- **EXERCISE GOAL**: In the entries below, find the line with "unfold catch_up. pose" and the line with "match e with". Reproduce those two lines and every line between them exactly, and nothing more.
◆ ◆ ◆
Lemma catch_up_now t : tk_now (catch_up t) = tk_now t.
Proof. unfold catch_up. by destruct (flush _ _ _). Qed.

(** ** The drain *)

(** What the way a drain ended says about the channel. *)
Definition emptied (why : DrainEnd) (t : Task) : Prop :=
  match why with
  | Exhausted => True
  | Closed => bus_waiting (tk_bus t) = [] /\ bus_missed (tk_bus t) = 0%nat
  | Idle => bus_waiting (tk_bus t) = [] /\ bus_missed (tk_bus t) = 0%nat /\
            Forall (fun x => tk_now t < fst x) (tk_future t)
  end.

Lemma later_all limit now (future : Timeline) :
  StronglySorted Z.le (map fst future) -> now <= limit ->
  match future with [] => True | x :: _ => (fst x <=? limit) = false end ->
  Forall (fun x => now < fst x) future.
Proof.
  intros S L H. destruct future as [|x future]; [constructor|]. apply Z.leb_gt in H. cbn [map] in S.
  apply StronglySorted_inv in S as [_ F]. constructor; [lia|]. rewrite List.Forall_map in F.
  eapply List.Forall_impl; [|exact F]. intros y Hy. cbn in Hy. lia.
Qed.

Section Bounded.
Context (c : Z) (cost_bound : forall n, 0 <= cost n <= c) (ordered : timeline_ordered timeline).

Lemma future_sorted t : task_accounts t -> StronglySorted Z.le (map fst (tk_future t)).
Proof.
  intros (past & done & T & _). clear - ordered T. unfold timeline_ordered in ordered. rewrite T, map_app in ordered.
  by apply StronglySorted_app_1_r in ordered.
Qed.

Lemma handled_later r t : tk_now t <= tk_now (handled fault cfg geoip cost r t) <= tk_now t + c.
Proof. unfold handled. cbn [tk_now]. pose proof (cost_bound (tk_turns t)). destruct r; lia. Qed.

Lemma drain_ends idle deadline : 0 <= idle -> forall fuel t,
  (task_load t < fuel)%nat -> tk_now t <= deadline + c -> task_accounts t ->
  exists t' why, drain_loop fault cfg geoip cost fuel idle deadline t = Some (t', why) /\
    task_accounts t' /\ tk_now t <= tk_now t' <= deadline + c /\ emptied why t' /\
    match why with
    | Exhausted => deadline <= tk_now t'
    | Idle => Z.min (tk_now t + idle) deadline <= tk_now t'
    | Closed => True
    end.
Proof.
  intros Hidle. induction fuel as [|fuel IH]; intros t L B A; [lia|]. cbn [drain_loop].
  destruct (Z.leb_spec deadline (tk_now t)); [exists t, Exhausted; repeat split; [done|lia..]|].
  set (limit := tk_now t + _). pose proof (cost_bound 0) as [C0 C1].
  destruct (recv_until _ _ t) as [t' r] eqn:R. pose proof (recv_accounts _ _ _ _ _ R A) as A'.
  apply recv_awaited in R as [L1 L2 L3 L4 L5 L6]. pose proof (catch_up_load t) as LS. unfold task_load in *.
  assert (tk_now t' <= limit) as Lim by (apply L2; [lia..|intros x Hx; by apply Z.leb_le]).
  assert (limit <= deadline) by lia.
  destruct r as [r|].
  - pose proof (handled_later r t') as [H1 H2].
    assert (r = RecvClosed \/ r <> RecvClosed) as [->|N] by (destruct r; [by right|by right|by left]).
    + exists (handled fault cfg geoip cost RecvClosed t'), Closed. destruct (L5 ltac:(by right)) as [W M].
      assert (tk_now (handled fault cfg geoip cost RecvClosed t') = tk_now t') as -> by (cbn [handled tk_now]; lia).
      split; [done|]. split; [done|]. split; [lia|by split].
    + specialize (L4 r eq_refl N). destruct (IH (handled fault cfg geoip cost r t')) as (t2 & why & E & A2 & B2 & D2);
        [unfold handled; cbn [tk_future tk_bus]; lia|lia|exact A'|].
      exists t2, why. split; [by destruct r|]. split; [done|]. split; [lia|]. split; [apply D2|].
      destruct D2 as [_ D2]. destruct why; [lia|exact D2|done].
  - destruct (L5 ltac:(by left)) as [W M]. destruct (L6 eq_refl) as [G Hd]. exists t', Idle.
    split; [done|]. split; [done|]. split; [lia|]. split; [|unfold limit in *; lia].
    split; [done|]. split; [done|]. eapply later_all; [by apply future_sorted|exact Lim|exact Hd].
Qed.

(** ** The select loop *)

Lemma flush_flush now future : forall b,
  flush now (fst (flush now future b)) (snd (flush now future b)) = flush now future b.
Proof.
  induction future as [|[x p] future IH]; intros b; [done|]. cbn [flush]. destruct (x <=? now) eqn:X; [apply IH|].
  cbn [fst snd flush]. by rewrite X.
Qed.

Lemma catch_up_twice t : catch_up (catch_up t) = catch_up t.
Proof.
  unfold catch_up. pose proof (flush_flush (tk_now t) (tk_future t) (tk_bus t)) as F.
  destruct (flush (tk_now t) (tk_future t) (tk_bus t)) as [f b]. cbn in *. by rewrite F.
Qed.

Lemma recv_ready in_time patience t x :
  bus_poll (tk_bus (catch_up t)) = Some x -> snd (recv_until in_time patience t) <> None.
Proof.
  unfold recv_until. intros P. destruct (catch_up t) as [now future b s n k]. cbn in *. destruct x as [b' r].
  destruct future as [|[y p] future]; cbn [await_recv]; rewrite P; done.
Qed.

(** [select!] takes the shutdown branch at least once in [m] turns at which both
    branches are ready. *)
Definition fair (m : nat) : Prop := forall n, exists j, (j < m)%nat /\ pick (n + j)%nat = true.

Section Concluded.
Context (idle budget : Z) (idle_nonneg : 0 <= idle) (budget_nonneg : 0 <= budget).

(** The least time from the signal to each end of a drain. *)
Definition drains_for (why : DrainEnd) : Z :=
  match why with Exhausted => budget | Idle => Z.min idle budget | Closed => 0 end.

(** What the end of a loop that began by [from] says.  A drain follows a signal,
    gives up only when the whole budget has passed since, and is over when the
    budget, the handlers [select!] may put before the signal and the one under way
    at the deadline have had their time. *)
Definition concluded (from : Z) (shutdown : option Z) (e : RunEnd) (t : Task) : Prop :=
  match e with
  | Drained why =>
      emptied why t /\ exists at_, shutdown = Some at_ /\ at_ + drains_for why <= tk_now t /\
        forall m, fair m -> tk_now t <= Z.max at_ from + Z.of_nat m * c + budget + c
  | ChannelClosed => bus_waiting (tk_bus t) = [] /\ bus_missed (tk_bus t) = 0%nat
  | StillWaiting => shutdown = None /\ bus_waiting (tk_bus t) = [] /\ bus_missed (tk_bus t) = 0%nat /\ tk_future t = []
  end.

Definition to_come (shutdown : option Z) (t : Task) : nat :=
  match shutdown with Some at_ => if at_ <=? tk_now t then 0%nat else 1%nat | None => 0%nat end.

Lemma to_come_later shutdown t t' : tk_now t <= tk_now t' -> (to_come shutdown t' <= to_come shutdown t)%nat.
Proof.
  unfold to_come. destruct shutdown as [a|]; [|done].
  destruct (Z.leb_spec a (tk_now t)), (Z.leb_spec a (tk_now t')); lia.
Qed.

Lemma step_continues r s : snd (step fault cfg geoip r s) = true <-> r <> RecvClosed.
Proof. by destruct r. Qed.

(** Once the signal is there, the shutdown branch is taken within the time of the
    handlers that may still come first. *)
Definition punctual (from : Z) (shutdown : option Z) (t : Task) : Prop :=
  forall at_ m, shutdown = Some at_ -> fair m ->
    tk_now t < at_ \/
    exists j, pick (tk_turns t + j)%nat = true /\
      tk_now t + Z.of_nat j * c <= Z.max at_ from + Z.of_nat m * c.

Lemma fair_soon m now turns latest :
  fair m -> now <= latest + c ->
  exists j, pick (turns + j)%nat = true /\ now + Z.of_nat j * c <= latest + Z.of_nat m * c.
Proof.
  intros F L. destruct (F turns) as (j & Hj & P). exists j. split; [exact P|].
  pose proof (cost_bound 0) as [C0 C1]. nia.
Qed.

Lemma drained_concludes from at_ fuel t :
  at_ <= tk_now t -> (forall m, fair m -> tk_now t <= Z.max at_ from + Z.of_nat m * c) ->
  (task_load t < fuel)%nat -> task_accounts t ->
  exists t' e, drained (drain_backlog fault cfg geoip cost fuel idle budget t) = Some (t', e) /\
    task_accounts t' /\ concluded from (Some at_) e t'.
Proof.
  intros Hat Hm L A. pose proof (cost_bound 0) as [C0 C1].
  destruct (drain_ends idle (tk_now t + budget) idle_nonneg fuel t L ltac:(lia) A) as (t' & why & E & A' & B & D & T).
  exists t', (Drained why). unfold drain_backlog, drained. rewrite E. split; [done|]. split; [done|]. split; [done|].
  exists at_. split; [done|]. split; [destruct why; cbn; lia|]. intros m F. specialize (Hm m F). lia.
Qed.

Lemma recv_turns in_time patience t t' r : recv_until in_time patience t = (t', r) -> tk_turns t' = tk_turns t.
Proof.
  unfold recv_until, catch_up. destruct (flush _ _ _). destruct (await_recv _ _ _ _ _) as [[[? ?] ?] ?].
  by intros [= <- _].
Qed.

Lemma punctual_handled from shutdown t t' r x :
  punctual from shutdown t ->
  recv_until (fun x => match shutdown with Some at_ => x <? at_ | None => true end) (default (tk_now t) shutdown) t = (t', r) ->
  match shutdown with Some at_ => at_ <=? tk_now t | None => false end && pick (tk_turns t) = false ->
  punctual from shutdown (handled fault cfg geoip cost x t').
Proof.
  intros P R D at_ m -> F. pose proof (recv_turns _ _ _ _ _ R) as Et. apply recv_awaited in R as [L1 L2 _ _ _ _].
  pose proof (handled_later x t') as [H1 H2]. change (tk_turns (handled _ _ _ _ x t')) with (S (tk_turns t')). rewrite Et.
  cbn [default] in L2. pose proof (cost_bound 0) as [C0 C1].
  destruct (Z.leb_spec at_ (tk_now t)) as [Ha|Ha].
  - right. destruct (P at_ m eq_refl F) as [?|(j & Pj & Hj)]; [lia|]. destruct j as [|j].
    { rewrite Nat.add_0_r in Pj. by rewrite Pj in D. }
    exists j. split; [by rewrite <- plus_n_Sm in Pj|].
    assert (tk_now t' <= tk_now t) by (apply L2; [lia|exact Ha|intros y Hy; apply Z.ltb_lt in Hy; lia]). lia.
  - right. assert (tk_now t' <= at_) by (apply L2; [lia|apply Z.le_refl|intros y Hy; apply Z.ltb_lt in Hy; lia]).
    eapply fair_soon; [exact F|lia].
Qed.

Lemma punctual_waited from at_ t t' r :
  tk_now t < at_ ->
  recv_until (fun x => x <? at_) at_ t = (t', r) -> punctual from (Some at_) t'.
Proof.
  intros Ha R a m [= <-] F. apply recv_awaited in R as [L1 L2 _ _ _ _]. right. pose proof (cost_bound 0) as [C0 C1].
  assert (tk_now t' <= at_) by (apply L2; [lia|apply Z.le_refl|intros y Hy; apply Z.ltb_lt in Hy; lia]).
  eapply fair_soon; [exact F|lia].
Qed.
◆ ◆ ◆
- **YOUR SOLUTION**:
  unfold catch_up. pose proof (flush_flush (tk_now t) (tk_future t) (tk_bus t)) as F.
  destruct (flush (tk_now t) (tk_future t) (tk_bus t)) as [f b]. cbn in *. by rewrite F.
Qed.

Lemma recv_ready in_time patience t x :
  bus_poll (tk_bus (catch_up t)) = Some x -> snd (recv_until in_time patience t) <> None.
Proof.
  unfold recv_until. intros P. destruct (catch_up t) as [now future b s n k]. cbn in *. destruct x as [b' r].
  destruct future as [|[y p] future]; cbn [await_recv]; rewrite P; done.
Qed.

(** [select!] takes the shutdown branch at least once in [m] turns at which both
    branches are ready. *)
Definition fair (m : nat) : Prop := forall n, exists j, (j < m)%nat /\ pick (n + j)%nat = true.

Section Concluded.
Context (idle budget : Z) (idle_nonneg : 0 <= idle) (budget_nonneg : 0 <= budget).

(** The least time from the signal to each end of a drain. *)
Definition drains_for (why : DrainEnd) : Z :=
  match why with Exhausted => budget | Idle => Z.min idle budget | Closed => 0 end.

(** What the end of a loop that began by [from] says.  A drain follows a signal,
    gives up only when the whole budget has passed since, and is over when the
    budget, the handlers [select!] may put before the signal and the one under way
    at the deadline have had their time. *)
Definition concluded (from : Z) (shutdown : option Z) (e : RunEnd) (t : Task) : Prop :=
  match e with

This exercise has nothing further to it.